■ **INSTRUCTIONS TO FOLLOW**
In the records below, find the line containing "this' = this /\" and the line containing "[ | e' ? ? Hval | e' h1 ? ? Hval Hcg"; please repeat exactly the lines from one to the other, both included, and nothing more.

■ **RECORDS FOR THIS EXERCISE**
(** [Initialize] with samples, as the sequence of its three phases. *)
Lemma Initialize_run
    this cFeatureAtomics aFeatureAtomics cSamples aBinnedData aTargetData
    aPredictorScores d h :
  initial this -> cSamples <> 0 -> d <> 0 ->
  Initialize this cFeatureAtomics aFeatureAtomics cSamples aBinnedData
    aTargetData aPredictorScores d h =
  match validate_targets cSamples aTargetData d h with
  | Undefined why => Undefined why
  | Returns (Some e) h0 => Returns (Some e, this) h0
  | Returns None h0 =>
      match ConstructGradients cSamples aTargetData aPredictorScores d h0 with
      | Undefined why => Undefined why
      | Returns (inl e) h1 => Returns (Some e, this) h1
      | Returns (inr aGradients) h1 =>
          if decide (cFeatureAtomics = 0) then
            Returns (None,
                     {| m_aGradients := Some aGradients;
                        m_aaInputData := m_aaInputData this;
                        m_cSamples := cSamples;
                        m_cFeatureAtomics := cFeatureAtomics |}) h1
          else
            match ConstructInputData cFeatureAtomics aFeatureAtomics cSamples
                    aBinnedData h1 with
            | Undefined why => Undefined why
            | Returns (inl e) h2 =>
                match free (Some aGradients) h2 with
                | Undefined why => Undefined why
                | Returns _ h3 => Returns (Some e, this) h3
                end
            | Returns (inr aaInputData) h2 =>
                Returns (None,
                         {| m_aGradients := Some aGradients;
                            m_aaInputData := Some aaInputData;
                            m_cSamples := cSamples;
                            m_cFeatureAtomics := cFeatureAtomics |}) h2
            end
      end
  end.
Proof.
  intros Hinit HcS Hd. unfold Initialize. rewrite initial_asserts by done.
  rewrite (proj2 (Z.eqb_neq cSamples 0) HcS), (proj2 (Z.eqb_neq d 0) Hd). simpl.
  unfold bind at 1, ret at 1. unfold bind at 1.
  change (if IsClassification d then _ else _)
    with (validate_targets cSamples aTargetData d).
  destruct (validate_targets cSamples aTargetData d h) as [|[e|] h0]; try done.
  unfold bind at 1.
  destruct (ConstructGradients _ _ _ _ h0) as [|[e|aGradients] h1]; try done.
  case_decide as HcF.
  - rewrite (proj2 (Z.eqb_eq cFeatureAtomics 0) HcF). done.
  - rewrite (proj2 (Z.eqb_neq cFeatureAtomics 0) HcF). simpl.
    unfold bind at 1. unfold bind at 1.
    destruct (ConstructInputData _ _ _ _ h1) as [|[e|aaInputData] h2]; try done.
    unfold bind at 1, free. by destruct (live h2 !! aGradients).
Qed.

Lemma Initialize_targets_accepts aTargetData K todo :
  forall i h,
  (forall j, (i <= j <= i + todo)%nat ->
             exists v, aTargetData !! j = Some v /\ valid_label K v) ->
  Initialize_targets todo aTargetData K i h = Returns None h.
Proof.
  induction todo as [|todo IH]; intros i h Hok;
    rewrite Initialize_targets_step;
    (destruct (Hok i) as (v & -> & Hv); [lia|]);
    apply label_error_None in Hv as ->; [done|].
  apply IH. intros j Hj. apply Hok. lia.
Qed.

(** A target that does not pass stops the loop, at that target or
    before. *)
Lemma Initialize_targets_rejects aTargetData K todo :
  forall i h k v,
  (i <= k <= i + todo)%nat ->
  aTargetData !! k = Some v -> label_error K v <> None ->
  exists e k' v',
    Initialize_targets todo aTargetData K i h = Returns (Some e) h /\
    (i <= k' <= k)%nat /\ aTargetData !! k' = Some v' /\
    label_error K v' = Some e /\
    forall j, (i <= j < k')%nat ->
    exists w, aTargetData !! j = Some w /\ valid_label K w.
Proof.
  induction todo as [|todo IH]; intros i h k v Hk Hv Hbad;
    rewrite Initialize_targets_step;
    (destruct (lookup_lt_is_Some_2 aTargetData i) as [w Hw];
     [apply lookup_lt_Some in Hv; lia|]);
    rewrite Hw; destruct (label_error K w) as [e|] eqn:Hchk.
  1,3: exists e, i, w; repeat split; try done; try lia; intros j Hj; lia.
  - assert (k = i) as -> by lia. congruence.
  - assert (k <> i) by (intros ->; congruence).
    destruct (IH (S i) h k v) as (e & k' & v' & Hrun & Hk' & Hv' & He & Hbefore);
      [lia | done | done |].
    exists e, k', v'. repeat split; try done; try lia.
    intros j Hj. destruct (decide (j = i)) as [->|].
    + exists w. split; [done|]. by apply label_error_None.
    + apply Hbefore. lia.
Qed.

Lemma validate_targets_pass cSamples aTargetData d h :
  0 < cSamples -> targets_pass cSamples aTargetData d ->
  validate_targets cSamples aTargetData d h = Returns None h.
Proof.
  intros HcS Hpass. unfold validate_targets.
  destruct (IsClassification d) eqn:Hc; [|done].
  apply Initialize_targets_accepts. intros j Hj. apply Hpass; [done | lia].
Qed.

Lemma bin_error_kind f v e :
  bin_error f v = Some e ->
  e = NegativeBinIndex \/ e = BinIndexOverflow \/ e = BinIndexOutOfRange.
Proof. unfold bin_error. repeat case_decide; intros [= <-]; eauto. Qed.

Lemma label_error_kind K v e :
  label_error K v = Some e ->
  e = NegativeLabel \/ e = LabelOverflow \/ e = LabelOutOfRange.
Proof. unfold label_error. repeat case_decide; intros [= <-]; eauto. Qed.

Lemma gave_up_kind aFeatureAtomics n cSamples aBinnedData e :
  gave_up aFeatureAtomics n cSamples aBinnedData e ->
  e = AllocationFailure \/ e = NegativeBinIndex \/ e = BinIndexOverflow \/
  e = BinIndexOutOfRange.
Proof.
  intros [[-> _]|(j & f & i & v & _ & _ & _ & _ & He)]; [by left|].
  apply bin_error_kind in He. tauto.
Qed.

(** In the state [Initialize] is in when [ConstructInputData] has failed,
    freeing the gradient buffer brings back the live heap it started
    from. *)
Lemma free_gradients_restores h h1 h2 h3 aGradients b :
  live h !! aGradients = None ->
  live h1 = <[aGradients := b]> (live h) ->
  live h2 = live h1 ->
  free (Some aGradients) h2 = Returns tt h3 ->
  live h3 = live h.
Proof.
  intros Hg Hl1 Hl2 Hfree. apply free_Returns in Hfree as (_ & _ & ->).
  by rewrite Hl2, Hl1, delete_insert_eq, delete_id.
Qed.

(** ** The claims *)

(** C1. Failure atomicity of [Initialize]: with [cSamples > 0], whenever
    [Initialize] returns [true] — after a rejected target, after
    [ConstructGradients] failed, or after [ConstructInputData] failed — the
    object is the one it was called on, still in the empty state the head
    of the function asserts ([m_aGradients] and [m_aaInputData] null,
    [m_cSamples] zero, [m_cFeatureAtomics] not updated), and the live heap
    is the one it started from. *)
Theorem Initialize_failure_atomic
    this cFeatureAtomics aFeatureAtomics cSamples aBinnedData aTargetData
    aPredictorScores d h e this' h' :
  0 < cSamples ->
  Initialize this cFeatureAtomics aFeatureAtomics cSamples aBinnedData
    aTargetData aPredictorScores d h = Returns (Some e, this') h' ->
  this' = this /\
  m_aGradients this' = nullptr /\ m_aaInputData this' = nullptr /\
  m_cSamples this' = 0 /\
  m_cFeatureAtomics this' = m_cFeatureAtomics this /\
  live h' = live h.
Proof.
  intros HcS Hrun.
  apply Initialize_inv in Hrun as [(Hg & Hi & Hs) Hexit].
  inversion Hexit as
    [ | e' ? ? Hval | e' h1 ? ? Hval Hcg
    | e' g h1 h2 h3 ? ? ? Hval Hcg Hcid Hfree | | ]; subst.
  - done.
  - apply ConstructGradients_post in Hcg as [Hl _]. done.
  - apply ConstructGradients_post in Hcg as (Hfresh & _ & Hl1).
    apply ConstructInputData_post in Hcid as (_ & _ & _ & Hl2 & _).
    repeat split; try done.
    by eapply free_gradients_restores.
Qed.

■ **RESULT**
  this' = this /\
  m_aGradients this' = nullptr /\ m_aaInputData this' = nullptr /\
  m_cSamples this' = 0 /\
  m_cFeatureAtomics this' = m_cFeatureAtomics this /\
  live h' = live h.
Proof.
  intros HcS Hrun.
  apply Initialize_inv in Hrun as [(Hg & Hi & Hs) Hexit].
  inversion Hexit as
    [ | e' ? ? Hval | e' h1 ? ? Hval Hcg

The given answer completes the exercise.